「――カギだな」 声に出して言わずとも、一見すれば即座にわかるような事を麻生は言った。目の高さまで摘み上げたそれをテーブルに放る。からからと、金属製のそいつは転がった。プラスチックの柄から伸びる、特有のギザギザを幸輔に向けて止まる。 「以上」 「……始めっから、見せただけでどうこうなるとは考えてなかったけど、こうもあっさり言われるとやる気も失くすね」 げんなりとぼやく幸輔の脇から、尋絵が手を伸ばす。 「この『015』って何だろ?」 プラスチックの柄部分にはめ込まれたプレートを差すと。 「コインロッカーの番号だろ」 またもや麻生の淡々とした物言い。 「こーちゃん……」 テレビを付け、ブラウン管を眺め始めた彼は幸輔の呼びかけに目だけを向けた。 「これが何のカギなのか気にならねーの?」 「コインロッカーのカギだろ?」 「どこのかって気にならねーの?」 「どっかのだろ」 「何があるのか気にならねーの?」 「何かだろ」 「うわあ、ラチあかね〜〜〜〜」 幸輔、テーブルに伏す。 「いきなりやって来たと思えばそれ見せて、これなんだと思う〜?って聞かれてもわかるわけがねーだろ」 「アソーの意見に一票」 ぴんっと真っ直ぐ尋絵の手が上がった。 「人間って、真っ直ぐ手を上げると自然に背筋も伸びるよね」 「そんなの聞いてねーし」 麻生からきっぱりと言われたが、幸輔にとっては慣れた事だった。

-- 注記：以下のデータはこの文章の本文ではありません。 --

(** A year outside 2..9998 has no grid. The error is [ValueError] while the
    years the grid of January needs are C [int]s, and [OverflowError]
    beyond. *)
Lemma year_grid_fails y :
  ~ (1 < y < 9999) ->
  exists e,
    PyCalendar.yeardatescalendar PyCalendar.SUNDAY y 4 = Raise e
    /\ (e = ValueError \/ e = OverflowError)
    /\ (C_INT_MIN < y <= C_INT_MAX + 1 -> e = ValueError)
    /\ (y <= C_INT_MIN \/ C_INT_MAX + 1 < y -> e = OverflowError).
Proof.
  intros Hy. unfold C_INT_MIN, C_INT_MAX.
  destruct (Z.eq_dec y 1) as [-> | N1].
  { exists ValueError. split; [vm_compute; reflexivity|]. repeat split; auto; lia. }
  destruct (Z.eq_dec y 9999) as [-> | N2].
  { exists ValueError. split; [vm_compute; reflexivity|]. repeat split; auto; lia. }
  destruct (Z.eq_dec y 10000) as [-> | N3].
  { exists ValueError. split; [vm_compute; reflexivity|]. repeat split; auto; lia. }
  destruct (Z.eq_dec y 2147483648) as [-> | N4].
  { exists ValueError. split; [vm_compute; reflexivity|]. repeat split; auto; lia. }
  destruct (Z.eq_dec y (-2147483648)) as [-> | N5].
  { exists OverflowError. split; [vm_compute; reflexivity|]. repeat split; auto; lia. }
  assert (Hfit : fits_c_int (y - 1) = fits_c_int y).
  { unfold fits_c_int, C_INT_MIN, C_INT_MAX.
    destruct (Z.leb_spec (-2147483648) (y - 1)); destruct (Z.leb_spec (y - 1) 2147483647);
      destruct (Z.leb_spec (-2147483648) y); destruct (Z.leb_spec y 2147483647);
      cbn [andb]; try reflexivity; lia. }
  exists (if fits_c_int y then ValueError else OverflowError). split.
  - unfold PyCalendar.yeardatescalendar. rewrite zrange_1_13. cbn [mapM].
    rewrite first_month_fails by (assumption || lia). reflexivity.
  - unfold fits_c_int, C_INT_MIN, C_INT_MAX.
    destruct (Z.leb_spec (-2147483648) y); destruct (Z.leb_spec y 2147483647);
      cbn [andb]; repeat split; auto; intros; lia.
Qed.

Lemma grid_year_range y data :
  PyCalendar.yeardatescalendar PyCalendar.SUNDAY y 4 = Ok data -> 1 < y < 9999.
Proof.
  intros H.
  destruct (Z_lt_dec 1 y) as [H1|H1]; [destruct (Z_lt_dec y 9999) as [H2|H2]; [lia|]|].
  all: destruct (year_grid_fails y ltac:(lia)) as (e & He & _); rewrite He in H;
    discriminate H.
Qed.

(** ** Files *)

Lemma read_store_same name f fs : PIL.read name (PIL.store name f fs) = Some f.
Proof.
  unfold PIL.read, PIL.store. cbn [PIL.entries find fst snd].
  rewrite String.eqb_refl. reflexivity.
Qed.

Lemma read_store_other name name' f fs :
  name' <> name -> PIL.read name' (PIL.store name f fs) = PIL.read name' fs.
Proof.
  intros Hne. unfold PIL.read, PIL.store. cbn [PIL.entries find fst].
  replace (String.eqb name name') with false
    by (symmetry; apply String.eqb_neq; congruence).
  induction (PIL.entries fs) as [|[n g] l IH]; [reflexivity|].
  cbn [filter find fst].
  destruct (String.eqb_spec n name) as [-> | Hn]; cbn [negb].
  - replace (String.eqb name name') with false
      by (symmetry; apply String.eqb_neq; congruence).
    exact IH.
  - cbn [find fst]. destruct (String.eqb n name'); [reflexivity | exact IH].
Qed.

Lemma year_grid_months y :
  1 < y < 9999 ->
  exists g1 g2 g3 g4 g5 g6 g7 g8 g9 g10 g11 g12,
    PyCalendar.yeardatescalendar PyCalendar.SUNDAY y 4
    = Ok [[g1; g2; g3; g4]; [g5; g6; g7; g8]; [g9; g10; g11; g12]]
    /\ in_month 1 g1 = days_of_month y 1 /\ in_month 2 g2 = days_of_month y 2
    /\ in_month 3 g3 = days_of_month y 3 /\ in_month 4 g4 = days_of_month y 4
    /\ in_month 5 g5 = days_of_month y 5 /\ in_month 6 g6 = days_of_month y 6
    /\ in_month 7 g7 = days_of_month y 7 /\ in_month 8 g8 = days_of_month y 8
    /\ in_month 9 g9 = days_of_month y 9 /\ in_month 10 g10 = days_of_month y 10
    /\ in_month 11 g11 = days_of_month y 11 /\ in_month 12 g12 = days_of_month y 12.
Proof.
  intros Hy. unfold PyCalendar.yeardatescalendar. rewrite zrange_1_13. cbn [mapM].
  destruct (month_grid y 1 Hy ltac:(lia)) as (g1 & -> & H1). cbn [rbind].
  destruct (month_grid y 2 Hy ltac:(lia)) as (g2 & -> & H2). cbn [rbind].
  destruct (month_grid y 3 Hy ltac:(lia)) as (g3 & -> & H3). cbn [rbind].
  destruct (month_grid y 4 Hy ltac:(lia)) as (g4 & -> & H4). cbn [rbind].
  destruct (month_grid y 5 Hy ltac:(lia)) as (g5 & -> & H5). cbn [rbind].
  destruct (month_grid y 6 Hy ltac:(lia)) as (g6 & -> & H6). cbn [rbind].
  destruct (month_grid y 7 Hy ltac:(lia)) as (g7 & -> & H7). cbn [rbind].
  destruct (month_grid y 8 Hy ltac:(lia)) as (g8 & -> & H8). cbn [rbind].
  destruct (month_grid y 9 Hy ltac:(lia)) as (g9 & -> & H9). cbn [rbind].
  destruct (month_grid y 10 Hy ltac:(lia)) as (g10 & -> & H10). cbn [rbind].
  destruct (month_grid y 11 Hy ltac:(lia)) as (g11 & -> & H11). cbn [rbind].
  destruct (month_grid y 12 Hy ltac:(lia)) as (g12 & -> & H12). cbn [rbind].
  exists g1, g2, g3, g4, g5, g6, g7, g8, g9, g10, g11, g12.
  split; [reflexivity|]. repeat split; assumption.
Qed.
(** * Plottable's [Table] component: the grid layout engine of [src/table.ts]

    This development embeds the TypeScript class [Plottable.Table] in Rocq
    and proves the properties of its layout algorithm: normalisation of the
    grid, minimum-size aggregation, weight inference, proportional
    distribution of the free space and the assignment of offsets to the
    children.

    Conventions of the embedding.
    - JavaScript numbers are idealised as exact rationals ([Qc]); IEEE
      rounding, infinities and overflow are not represented.  The
      statements on the class give the numbers the code computes by the
      expressions the code computes them with; an identity between two
      such expressions that needs the laws of exact arithmetic is marked
      as such.  The module [Double] replays the allocator and the running
      offsets in binary64, to show where rounding tells two expressions
      apart.
    - A JavaScript expression that may evaluate to something that is not a
      number is a [value]: [None] stands for [undefined], for a hole of a
      sparse array read by index, and for [NaN].  The code never tells these
      apart: [d3.sum] skips all of them and [+] sends all of them to [NaN].
    - Arrays of components are dense lists.  The arrays of weights may
      have holes (a weight can be stored at any index), so they are lists
      of optional cells, [None] being a hole.
    - The children are leaves: a component is the record of what its
      queries answer, and a call of a child's [computeLayout] is recorded
      in a log of invocations.  A child that is itself a table can throw
      from a query or from its layout, which aborts the call of the
      parent; what a call of the parent has resolved and laid out is
      therefore stated for the calls that return, and the failure of the
      check of the space for the calls that fail before any child is laid
      out.
    - A method is a function from the receiver's state to an [Outcome] and
      the receiver's state afterwards: an exception does not roll back the
      assignments made before it was thrown. *)

From Stdlib Require Import QArith Qcanon.
From Corelib Require Import PrimFloat.
From stdpp Require Import base numbers list strings relations.

Open Scope Qc_scope.

(** ** Numbers and values *)

Abbreviation number := Qc.

Definition num (z : Z) : number := Qc_of_Z z.

Abbreviation value := (option Qc).

(** [a + b] on values: anything that is not a number yields [NaN]. *)
Definition vadd (a b : value) : value :=
  match a, b with
  | Some x, Some y => Some (x + y)
  | _, _ => None
  end.

(** [a < b] and [a > b] on numbers, as booleans. *)
Definition ltb (a b : number) : bool := bool_decide (a < b).
Definition gtb (a b : number) : bool := bool_decide (b < a).

(** ** Arrays *)

Module Array.

(** [arr[i] = v] on a dense array whose index [i] is at most its length:
    an element in range is replaced, a write at the length appends. *)
Definition store {A} (arr : list A) (i : nat) (v : A) : list A :=
  if decide (i < length arr)%nat then <[i := v]> arr else arr ++ [v].

(** [arr.reduce(f)] without an initial value: the first element starts the
    accumulator, and an empty array has no result (a TypeError). *)
Definition reduce {A} (f : A → A → A) (arr : list A) : option A :=
  match arr with
  | [] => None
  | a :: rest => Some (foldl f a rest)
  end.

(** [arr.forEach((x, index) => ...)], the variables the callback assigns
    to being threaded as an accumulator. *)
Fixpoint forEach_from {A St} (f : St → A → nat → St) (arr : list A) (index : nat) (s : St) : St :=
  match arr with
  | [] => s
  | x :: rest => forEach_from f rest (S index) (f s x index)
  end.

Definition forEach {A St} (f : St → A → nat → St) (arr : list A) (s : St) : St :=
  forEach_from f arr 0%nat s.

(** [for (var i = 0; i < n; i++) body], the assigned variables being
    threaded as an accumulator. *)
Definition for_upto {St} (n : nat) (body : St → nat → St) (s : St) : St :=
  foldl body s (seq 0 n).

End Array.

(** Arrays with holes: a cell is [None] when nothing was ever stored at
    its index. *)
Module Sparse.

(** [arr[i]], [None] standing for [undefined]: a hole or an index past the
    end. *)
Definition get {A} (arr : list (option A)) (i : nat) : option A :=
  mjoin (arr !! i).

(** [arr[i] = v]: a write past the end leaves holes in between. *)
Definition store {A} (arr : list (option A)) (i : nat) (v : A) : list (option A) :=
  if decide (i < length arr)%nat then <[i := Some v]> arr
  else arr ++ replicate (i - length arr) None ++ [Some v].
(** X14. A field of the input table whose sample holds both an array and an
    object aborts the run, whatever the order in which the fields are
    visited, when the other columns are scalar: the handler raises the
    [TypeError], returns no mapping and writes nothing; the field is not
    marked processed, and no table is recorded, so that the namespace is as
    it was when the handler was entered. *)
Theorem field_with_arrays_and_objects_aborts_the_run :
  forall (set_iter : list string -> list string)
         (content_hash : Value -> Value) (prefix suffix : string)
         (fuel : nat) (session : Session) (input output : string) (max : Z)
         (df : DataFrame) (g0 : dict DataFrame) (f : string),
    set_iteration set_iter ->
    table session input = Some df ->
    In f (unprocessed_columns df []) ->
    (exists r l, In r (rows (limit detect_dtype_from_first
                               (distinct (select [f] df))))
                 /\ row_get r f = VArr l) ->
    (exists r kvs, In r (rows (limit detect_dtype_from_first
                                 (distinct (select [f] df))))
                   /\ row_get r f = VObj kvs) ->
    (forall c, In c (columns df) -> c <> f -> scalar_column df c) ->
    max <> 1 ->
    exists st,
      snowpark_main_handler set_iter content_hash prefix suffix (S fuel)
        session input output max g0
      = (Raise (TypeError ambiguous_message), st, session)
      /\ globals st = g0
      /\ set_in f (processed_fields st) = false.
Proof.
  intros set_iter content_hash prefix suffix fuel session input output max df
    g0 f Hset Ht Hfield Harr Hobj Hscal Hmax.
  pose proof (proj1 (Hset (unprocessed_columns df []))) as Hnd.
  pose proof (set_iter_complete Hset _ _ Hfield) as Hin.
  destruct (in_split _ _ Hin) as [pre [post Hcur]].
  rewrite Hcur in Hnd. apply NoDup_remove_2 in Hnd.
  assert (Hpre : forall x, In x pre -> In x (columns df) /\ x <> f).
  { intros x Hx. split.
    - assert (Hu : In x (unprocessed_columns df [])).
      { apply (set_iter_sound Hset). rewrite Hcur. apply in_or_app. now left. }
      apply unprocessed_columns_In in Hu. tauto.
    - intros ->. apply Hnd. apply in_or_app. now left. }
  assert (Hrun : model_nested_JSON_objects set_iter content_hash prefix suffix
                   (S fuel) df "ENTRY" 0 max (init_state g0)
                 = (Raise (TypeError ambiguous_message),
                    logged (after_scalars pre
                              (logged (init_state g0) [start_record 1 df []]))
                      [current_field_record f])).
  { rewrite model_step.
    - change (processed_fields (init_state g0)) with (@nil string).
      change (0 + 1) with 1. unfold cur_unprocessed_fields.
      unfold bind at 1. rewrite Hcur, for_each_app. unfold bind at 1.
      rewrite for_each_scalars.
      2:{ intros x Hx. apply to_unpack_scalar.
          destruct (Hpre x Hx) as [Hc Hn]. now apply Hscal. }
      cbn [for_each]. unfold bind at 1.
      rewrite loop_body_ambiguous by (now apply to_unpack_sampled_both).
      reflexivity.
    - change (processed_fields (init_state g0)) with (@nil string).
      apply (set_iter_not_nil Hset). intros E. rewrite E in Hfield.
      exact Hfield.
    - lia. }
  eexists. split; [ | split].
  - eapply handler_Raise; [exact Ht | exact Hrun].
  - reflexivity.
  - cbn [logged processed_fields].
    destruct (set_in f (processed_fields
                          (after_scalars pre
                             (logged (init_state g0) [start_record 1 df []]))))
      eqn:E; [ | reflexivity].
    apply after_scalars_processed in E. destruct E as [E | E].
    + destruct (Hpre f E) as [_ N]. congruence.
    + discriminate E.
Qed.

Lemma field_with_arrays_and_objects_aborts_the_run_witness :
  exists st,
    snowpark_main_handler sample_set_iter sample_hash "" "" 1
      [("DB.RAW", c2_ambiguous_table)] "DB.RAW" "OUT" 100 []
    = (Raise (TypeError ambiguous_message), st,
       [("DB.RAW", c2_ambiguous_table)])
    /\ globals st = []
    /\ set_in "DATA" (processed_fields st) = false.
Proof.
  apply (@field_with_arrays_and_objects_aborts_the_run sample_set_iter
           sample_hash "" "" 0 [("DB.RAW", c2_ambiguous_table)] "DB.RAW" "OUT"
           100 c2_ambiguous_table [] "DATA").
  - exact sample_set_iter_ok.
  - reflexivity.
  - vm_compute. right. now left.
  - exists [("DATA", VArr [VNum 1])], [VNum 1].
    split; [vm_compute; now left | reflexivity].
  - exists [("DATA", VObj [("k", VNum 2)])], [("k", VNum 2)].
    split; [vm_compute; right; now left | reflexivity].
  - intros c [<- | [<- | []]] Hc; [ | congruence].
    intros r [<- | [<- | []]]; reflexivity.
  - discriminate.
Defined.
Ltac invert_pieces :=
  repeat match goal with
         | H : Forall2 Matches (_ :: _) _ |- _ => inversion H; clear H; subst
         | H : Forall2 Matches [] _ |- _ => inversion H; clear H; subst
         | H : Matches (Str.One _) _ |- _ => inversion H; clear H; subst
         | H : Matches (Str.Many0 _) _ |- _ => inversion H; clear H; subst
         | H : Matches (Str.Many1 _) _ |- _ => inversion H; clear H; subst
         | H : Str.lit _ _ = true |- _ => apply lit_eq in H; subst
         | H : Str.ci _ _ = true |- _ => apply ci_lower in H
         end.

Lemma match_is_markup : forall segs,
  Forall2 Matches linkRegex segs ->
  exists value body,
    AnchorMarkup (String.concat EmptyString segs) value body
    /\ href (linkOfMatch segs) = Str.trim value
    /\ anchor (linkOfMatch segs) = Str.trim body.
Proof.
  intros segs F. unfold linkRegex in F. invert_pieces.
  do 2 eexists. split; [|split; reflexivity].
  match goal with
  | |- AnchorMarkup ?t _ _ =>
      replace t with (EmptyString ++ t ++ EmptyString)%string
        by (change (EmptyString ++ t ++ EmptyString)%string
              with (t ++ EmptyString)%string; apply append_nil_r)
  end.
  apply markup_of_pieces; eassumption.
Qed.

Lemma Forall2_map_In : forall {A B C} (R : B -> C -> Prop) (f : A -> B) (g : A -> C) l,
  (forall x, In x l -> R (f x) (g x)) -> Forall2 R (map f l) (map g l).
Proof.
  intros A B C R f g l; induction l as [|x l IH]; intros H; simpl; constructor.
  - apply H. now left.
  - apply IH. intros y Hy. apply H. now right.
Qed.

End MatchOrder.

(** X2: the link records of a page come, one to one and in page order, from
    stretches of the page that do not overlap, each an anchor element with
    a quoted href and a body without ['<']. *)
Theorem extractLinks_in_page_order : forall html,
  exists texts,
    LSpec.InOrder texts html
    /\ Forall2
         (fun t l =>
            exists value body,
              VSpec.AnchorMarkup t value body
              /\ Verify.href l = Str.trim value /\ Verify.anchor l = Str.trim body)
         texts (Verify.extractLinks html).
Proof.
  intros html.
  exists (map (String.concat EmptyString) (Str.execAll Verify.linkRegex html 0)).
  split.
  - apply (execAll_in_order _ _ html 0).
  - unfold Verify.extractLinks. apply Forall2_map_In.
    intros segs H. apply execAll_sound in H. destruct H as [_ [_ [_ F]]].
    now apply match_is_markup.
Qed.

Section RecordFacts.
Import VSpec LSpec Verify.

というよりも、そんな事を気にするような性格ではなかった。 「いつも通りバイトの後、ランドリーに行ったんだよ――」 退屈そうに、麻生がテレビに目を移し尋絵がテーブルに頬杖をついた事などまったく意に介さず、幸輔は身振り手振りを加えて経緯を話した。1人で勝手に切羽詰ったヤクザがまるで窮鼠に見えた事、敵意も戦意も皆無な幸輔にナイフで切りかかった事、猫を噛み損ねた窮鼠は気勢を発したまま脱兎と化した事。後頭部を打った幸輔が意識を失った事。 「うわっ、こりゃひどい」 幸輔の頭に触れ大きなコブを確認した尋絵は、痛そ〜と唇を歪めた。 意識を取り戻した後、乾燥機に詰めた洗濯物に紛れて、カギはあった。 「ヤクザ、ね」 麻生の呟きは2人には聞こえていなかった。尋絵がコブを叩き、幸輔が悲鳴を上げている。 尋絵の友人、梨香の恋人はヤクザ。 幸輔の見付けたカギにも、ヤクザ。 嫌な符合だった。よくもまあ、2人そろって関わりたくない話を持ち込んで来たものだ。 「あのヤクザ、きっと命狙われてたんだよ。このカギを持って逃げて、いよいよ追い詰められたんだ。最後の悪足掻きでランドリーに飛び込んで、乾燥機に放り込んだっ」 ずいっと身を乗り出して熱弁した幸輔の額を、麻生は平手ではたいた。 「いてっ」 「想像力たくましすぎ」 「――もしかして」 テーブルのカギを注視したまま、尋絵がポツリ呟いた。 「その人、梨香のカレシ……」 「まさか」 語尾まで聞く事なく一笑に付す麻生。頭ごなしに否定されるなど当然気分の良いものであるはずもなく。 「どうして言い切れるのよ」 「どうしてそう思うんだ?」 尋絵が睨もうとも、麻生には効かなかった。 「梨香のカレシ、突然連絡できなくなっちゃったのよ。身分が身分なだけに心配にもなるでしょ。もしコースケの会ったヤクザがそうなら、連絡できない理由も見えて来ない?」 「見えて来ない。見えて来たくもない」 「梨香を巻き込みたくない状況にいるのよ。その理由が、このカギ……」 「なわけねーだろ」 尋絵の空想を真っ向から拒絶する。 「2人そろって都合良く想像膨らませやがって」 あまつさえ吐き棄てる。 「秘密文書のカギかもしれないじゃん!」 「コインロッカーに入れるかよ」 幸輔の額に2発目の平手打ち。 「――大変!」 ばんっ!――突然テーブルを叩いた尋絵に2人の視線が集中する。彼女は青褪めた表情で一層声を荒げた。 「梨香が狙われちゃう!」 「…………考えすぎだ」 ほとほと呆れ果てるくらいしか、麻生にはできなかった。 そしてその夜――
6月23日、火曜日の夜。 外は蒸し暑く、クーラーをかけたまま寝た夜。
――桜田梨香は襲われた。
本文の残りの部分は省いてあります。